Re: Buffer locking is special (hints, checksums, AIO writes)

Andres Freund <andres@anarazel.de>

From: Andres Freund <andres@anarazel.de>

To: Heikki Linnakangas <hlinnaka@iki.fi>

Cc: Melanie Plageman <melanieplageman@gmail.com>, Matthias van de Meent <boekewurm+postgres@gmail.com>, pgsql-hackers@postgresql.org, Thomas Munro <thomas.munro@gmail.com>, Noah Misch <noah@leadboat.com>, Robert Haas <robertmhaas@gmail.com>, Michael Paquier <michael.paquier@gmail.com>

Date: 2025-12-18T22:06:43Z

Lists: pgsql-hackers

Hi,

On 2025-12-18 19:20:38 +0200, Heikki Linnakangas wrote:
> On 18/12/2025 19:03, Andres Freund wrote:
> > On 2025-12-17 09:54:32 -0500, Andres Freund wrote:
> > > On 2025-12-17 11:25:50 +0200, Heikki Linnakangas wrote:
> > > > - LWLockWaitListLock() uses pg_atomic_read_u32() after spinning,
> > > > LockBufHdr() retries directly with pg_atomic_fetch_or_u32().
> > >
> > > I think here LWLockWaitListLock() is likely right - but it seems like a change
> > > to LockBufHdr() that I would probably make in a separate commit?
> >
> > FWIW, I couldn't come up with a scenario where it makes a performance
> > difference - exclusive content locks just aren't *that* frequent. And because
> > of that the wait list lock doesn't have similar contention as some non-content
> > lwlocks (like XidGenLock). The most extreme workload I could think of was
> > pgbench hammering a single sequence across many sessions. While the exclusive
> > locks show up in wait events, the buffer header spinlock itself doesn't..
> >
> > So I'm inclined to not change anything about this for now.
>
> Ok. My thinking was just that LockBufHdr() and LWLockWaitListLock() should
> be consistent with each other. Otherwise anyone reading the code will ask
> the question "why are they different?". They're the only two things using
> the spin delay mechanism in our codebase, in addition to actual spinlocks.

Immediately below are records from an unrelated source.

(** [_editor_prompt_input_complete].  [None]: [terms] is NULL and the C
    code reads through it.  [terms] is read as a C string: the bytes that
    [util_shell_exec] collected and, since it does not terminate them,
    the bytes behind them up to the first NUL.  The function always
    returns [MLE_OK]. *)
Definition _editor_prompt_input_complete `{mle_h} `{termbox_h} `{shell}
    (st : complete_state) : option complete_state :=
  let lc := c_loop_ctx st in
  let line := first_line (prompt_buffer st) in
  (* Update tab_complete_term and tab_complete_index *)
  let updated : option loop_context_t :=
    if last_cmd_is (c_func_map st) lc fn_editor_prompt_input_complete then
      Some (set_tab_complete_index (tab_complete_index lc + 1) lc)
    else if Z.of_nat (length line) <? MLE_LOOP_CTX_MAX_COMPLETE_TERM_SIZE then
      Some (set_tab_complete_index 0
              (set_tab_complete_term
                 (snprintf_s MLE_LOOP_CTX_MAX_COMPLETE_TERM_SIZE
                    (Z.of_nat (length line)) line) lc))
    else None in
  match updated with
  | None => Some st
  | Some lc1 =>
      (* Assemble compgen command *)
      let cmd := compgen_cmd (tab_complete_term lc1) in
      (* Run compgen command *)
      let terms : option (list Z) :=
        match (util_shell_exec cmd).2 with
        | Some output => output
        | None => None
        end in
      match terms with
      | None => None
      | Some buf =>
          let terms := c_string (buf ++ heap_after cmd) in
          (* Get number of terms *)
          let num_terms := count_newlines terms in
          (* Bail if no terms *)
          if num_terms <? 1 then
            Some (CompleteState (prompt_buffer st) lc1 (c_func_map st))
          else
            (* Determine term index *)
            let term_index := Z.rem (tab_complete_index lc1) num_terms in
            (* Set prompt input to term *)
            match strtok_newline [] terms !! Z.to_nat term_index with
            | Some term => Some (CompleteState term lc1 (c_func_map st))
            | None => Some (CompleteState (prompt_buffer st) lc1 (c_func_map st))
            end
      end
  end.

(** One press of [tab] in the input prompt: the command, then the
    assignments of the loop that follow it ([cmd_ref] is the reference the
    key is bound to); and a streak of presses. *)
Definition tab_press `{mle_h} `{termbox_h} `{shell} (cmd_ref : funcref_p)
    (st : complete_state) : option complete_state :=
  match _editor_prompt_input_complete st with
  | Some st1 =>
      Some (CompleteState (prompt_buffer st1)
              (loop_after_cmd cmd_ref (c_loop_ctx st1)) (c_func_map st1))
  | None => None
  end.

Fixpoint tab_presses `{mle_h} `{termbox_h} `{shell} (n : nat) (cmd_ref : funcref_p)
    (st : complete_state) : option complete_state :=
  match n with
  | O => Some st
  | S n' =>
      match tab_press cmd_ref st with
      | Some st1 => tab_presses n' cmd_ref st1
      | None => None
      end
  end.

(** The output of the shell for a list of candidates: one per line, each
    followed by a newline. *)
Definition terms_of (cands : list (list Z)) : list Z :=
  concat (map (fun c => c ++ [10]) cands).

(** A candidate as the shell prints it on a line of its own: not empty,
    without newline and without NUL. *)
Definition candidate_ok (c : list Z) : Prop := c <> [] /\ (10 ∉ c) /\ (0 ∉ c).

(** The loop context in the course of a streak: the term is [stem], the
    index is [i] and the last command is the completion. *)
Definition in_streak (fm : gmap string cmd_funcref_t) (cmd_ref : funcref_p)
    (stem : list Z) (i : nat) (st : complete_state) : Prop :=
  c_func_map st = fm /\
  last_cmd (c_loop_ctx st) = Some cmd_ref /\
  tab_complete_term (c_loop_ctx st) = stem /\
  tab_complete_index (c_loop_ctx st) = Z.of_nat i.

(** ** Async multiplexer *)

Record timeval := Timeval { tv_sec : Z; tv_usec : Z }.

(** [util_timeval_is_gt]: return 1 if a > b, else return 0. *)
Definition util_timeval_is_gt (a b : timeval) : bool :=
  if tv_sec b <? tv_sec a then true
  else if tv_sec a =? tv_sec b then
    (if tv_usec b <? tv_usec a then true else false)
  else false.

(** The streams of the C library are collaborators: [fread f n] gives the
    bytes read (at most [n]) and the stream after the read. *)
Class stdio := Stdio {
  FILE : Type;
  fread : FILE -> Z -> list Z * FILE;
  ferror : FILE -> bool;
  feof : FILE -> bool
}.

(** [async_proc_t], the fields the multiplexer uses. *)
Record async_proc_t `{stdio} := AsyncProc {
  pipefd : Z;
  pipe : FILE;
  is_done : bool;
  timeout : timeval
}.

(** The arguments of one call of a proc's callback, after the proc. *)
Record callback_args := CallbackArgs {
  cb_buf : option (list Z);
  cb_nbytes : Z;
  cb_is_error : bool;
  cb_is_eof : bool;
  cb_is_done : bool
}.

(** The callbacks are collaborators: [callback aproc args] is the proc as
    the call [aproc->callback(aproc, ...)] leaves it. *)
Class aproc_callbacks `{stdio} := AprocCallbacks {
  callback : async_proc_t -> callback_args -> async_proc_t
}.

(** The fields of the editor the multiplexer uses: [ttyfd] is [Some fd]
    once [editor->tty] is open. *)
Record async_state `{stdio} := AsyncState {
  ttyfd : option Z;
  async_procs : list async_proc_t
}.

(** The body of the [DL_FOREACH_SAFE] loop for one proc: the calls made to
    its callback, and the proc if it survives; [None] when
    [async_proc_destroy] has removed it from the list. *)
Definition drain_proc `{aproc_callbacks} (readfds : gset Z) (now : timeval)
    (aproc : async_proc_t) : list (Z * callback_args) * option async_proc_t :=
  (* Read and invoke callback *)
  let '(done, aproc1, calls) :=
    if bool_decide (pipefd aproc ∈ readfds) then
      let '(buf, pipe1) := fread (pipe aproc) 1024 in
      let nbytes := Z.of_nat (length buf) in
      let aproc0 := AsyncProc _ (pipefd aproc) pipe1 (is_done aproc) (timeout aproc) in
      let '(aproc1, calls) :=
        if 0 <? nbytes then
          let args := CallbackArgs (Some buf) nbytes (ferror pipe1) (feof pipe1) false in
          (callback aproc0 args, [(pipefd aproc0, args)])
        else (aproc0, []) in
      (ferror (pipe aproc1) || feof (pipe aproc1), aproc1, calls)
    else (false, aproc, []) in
  (* Close and free if eof, error, or timeout *)
  if done || is_done aproc1 || util_timeval_is_gt (timeout aproc1) now then
    (calls ++ [(pipefd aproc1, CallbackArgs None 0 false false true)], None)
  else (calls, Some aproc1).

Fixpoint drain_procs `{aproc_callbacks} (readfds : gset Z) (now : timeval)
    (procs : list async_proc_t)
  : list (Z * callback_args) * list async_proc_t :=
  match procs with
  | [] => ([], [])
  | aproc :: rest =>
      let '(calls, survivor) := drain_proc readfds now aproc in
      let '(calls', rest') := drain_procs readfds now rest in
      (calls ++ calls',
       match survivor with Some a => a :: rest' | None => rest' end)
  end.

(** [_editor_drain_async_procs].  [tty_open] is the descriptor that
    [fopen("/dev/tty")] would deliver ([None]: it fails); [rc] and [readfds]
    are the result of [select] and the set it leaves in [readfds]; [now] is
    the time read after it.  Returns the result, the editor, and the calls
    made to callbacks. *)
Definition _editor_drain_async_procs `{aproc_callbacks} (e : async_state)
    (tty_open : option Z) (rc : Z) (readfds : gset Z) (now : timeval)
  : Z * async_state * list (Z * callback_args) :=
  (* Open tty if not already open *)
  let opened := match ttyfd e with Some fd => Some fd | None => tty_open end in
  match opened with
  | None => (0, e, [])
  | Some fd =>
      let e1 := AsyncState _ (Some fd) (async_procs e) in
      if rc <? 0 then (0, e1, [])
      else if rc =? 0 then (1, e1, []) (* Nothing to ready, call again *)
      else if bool_decide (fd ∈ readfds) then
        (* Immediately give priority to user input *)
        (0, e1, [])
      else
        (* Read async procs *)
        let '(calls, procs') := drain_procs readfds now (async_procs e1) in
        (1, AsyncState _ (Some fd) procs', calls)
  end.

(** ** Classification of a resolution *)

Inductive classification :=
  | Resolved (cmd_ref : funcref_p)
  | NeedMore
  | NotBound.

(** How the loop reads the result of [_editor_get_command]. *)
Definition classify (r : option funcref_p * loop_context_t * option string)
  : classification :=
  match r.1.1 with
  | Some f => Resolved f
  | None => if need_more_input r.1.2 then NeedMore else NotBound
  end.

(** What a turn handed to the command it executed: the command reference,
    and the numeric and wildcard parameters at the call. *)
Definition executed_cmd (o : dispatch_outcome) : option funcref_p :=
  match o with Executed r _ _ _ => Some r | _ => None end.

Definition delivered_params (o : dispatch_outcome) : option (list Z * list Z) :=
  match o with
  | Executed _ _ _ lc => Some (numeric_params lc, wildcard_params lc)
  | _ => None
  end.

(** The node a resolution starts from: [binding_node] if set, else the
    root of the keymap on top of the stack. *)
Definition start_node (km : kmap_t) (lc : loop_context_t) : ptr :=
  match binding_node lc with Some p => p | None => bindings km end.

(** The roots at which a resolution from the top level looks [inp] up by
    exact match: the root of the keymap on top and, as long as the lookup
    misses in a keymap without default command that allows fallthru, the
    roots of the keymaps beneath. *)
Fixpoint fallthru_roots (h : gmap ptr kbinding_t) (inp : kinput_t)
    (stack : kmap_node_t) : list ptr :=
  match stack with
  | [] => []
  | km :: prev =>
      bindings km ::
      match node_children h (Some (bindings km)) !! inp, default_funcref km with
      | None, None =>
          if bool_decide (allow_fallthru km = 0) then []
          else fallthru_roots h inp prev
      | _, _ => []
      end
  end.

(** The nodes at which a resolution looks [inp] up by exact match: the
    node it starts from and, if that is the root of the keymap on top,
    the roots beneath as above. *)
Definition consulted_nodes (h : gmap ptr kbinding_t) (inp : kinput_t)
    (stack : kmap_node_t) (lc : loop_context_t) : list ptr :=
  match stack with
  | [] => []
  | km :: prev =>
      start_node km lc ::
      match node_children h (Some (start_node km lc)) !! inp, default_funcref km with
      | None, None =>
          if bool_decide (start_node km lc = bindings km)
             && negb (bool_decide (allow_fallthru km = 0))
          then fallthru_roots h inp prev
          else []
      | _, _ => []
      end
  end.

(** At node [p] the input [inp] meets none of the edges that only a
    committing lookup follows: no wildcard edge if the exact match
    misses, and no numeric edge if it is a digit. *)
Definition exact_only `{mle_h} (h : gmap ptr kbinding_t) (inp : kinput_t) (p : ptr)
  : Prop :=
  (node_children h (Some p) !! inp = None ->
   node_children h (Some p) !! MLE_KINPUT_WILDCARD = None) /\
  (is_digit_ch (ch inp) = true ->
   node_children h (Some p) !! MLE_KINPUT_NUMERIC = None).

(** The loop context while digits accumulate at node [p] along the
    numeric edge to [nn]: [digits] have been appended to the buffer. *)
Definition lc_pending (p nn : ptr) (digits : list Z) (lc : loop_context_t)
  : loop_context_t :=
  LoopCtx (invoker lc) (numeric lc ++ digits) (Some nn) (numeric_params lc)
    (wildcard_params lc) (Some p) true (should_exit lc) (prompt_answer lc)
    (last_cmd lc) (tab_complete_term lc) (tab_complete_index lc).

(** ** Sample configuration

    A 64-bit configuration of the constants, and small keymaps in the
    shape of the built-in ones: [mle_normal] with the chord [M-y ## u],
    the key [C-a] and the default command [cmd_insert_data], and
    [mle_prompt_input], which has no default command and allows fallthru;
    and two keymaps as a user can define them. *)

Definition sample_h : mle_h :=
  MleH 20 8 8 256 (Kinput 64 4294967295 65535) (Kinput 128 4294967295 65535)
    18446744073709551615.

Definition key_M_y := Kinput 1 121 0.
Definition key_M_z := Kinput 1 122 0.
Definition key_M_m := Kinput 1 109 0.
Definition key_u := Kinput 0 117 0.
Definition key_x := Kinput 0 120 0.
Definition key_1 := Kinput 0 49 0.
Definition key_2 := Kinput 0 50 0.
Definition key_C_a := Kinput 0 0 1.
Definition key_tab := Kinput 0 0 9.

I guess for me it didn't really seem like this patch's job to fix
that. Regardless of that, here's a version that tries to make them more
similar.

I did check, adding a likely() to LWLockWaitListLock()'s break does improve
code generation (verified by looking at the generated code) and seems to
improve performance in some very extreme workloads (e.g. [1]) a bit.

I'll try to come up with a combined patch that applies the optimizations in
LWLockWaitListLock() and LockBufHdr() to each other.

> BTW, I wonder if it would be worthwhile to have an inlineable fast-path of
> LockBufHdr() for the common case that the lock is free? I see that
> UnlockBufHdr() is already a static inline function.

I tried that a while ago and couldn't see any improvement, I think because all
the performance relevant callers are in bufmgr.c and thus can already inline
[parts of] the implementation.  I guess you could make the generated code a
bit smaller if you use pg_noinline on the slowpath, but that seems like a
separate project / effort to me.

Greetings,

Andres Freund

[1] Many connections doing
DO $do$
    BEGIN
        FOR i IN 1 .. 1000 LOOP
            PERFORM txid_current();
	    COMMIT;
	END LOOP;
     END;
$do$;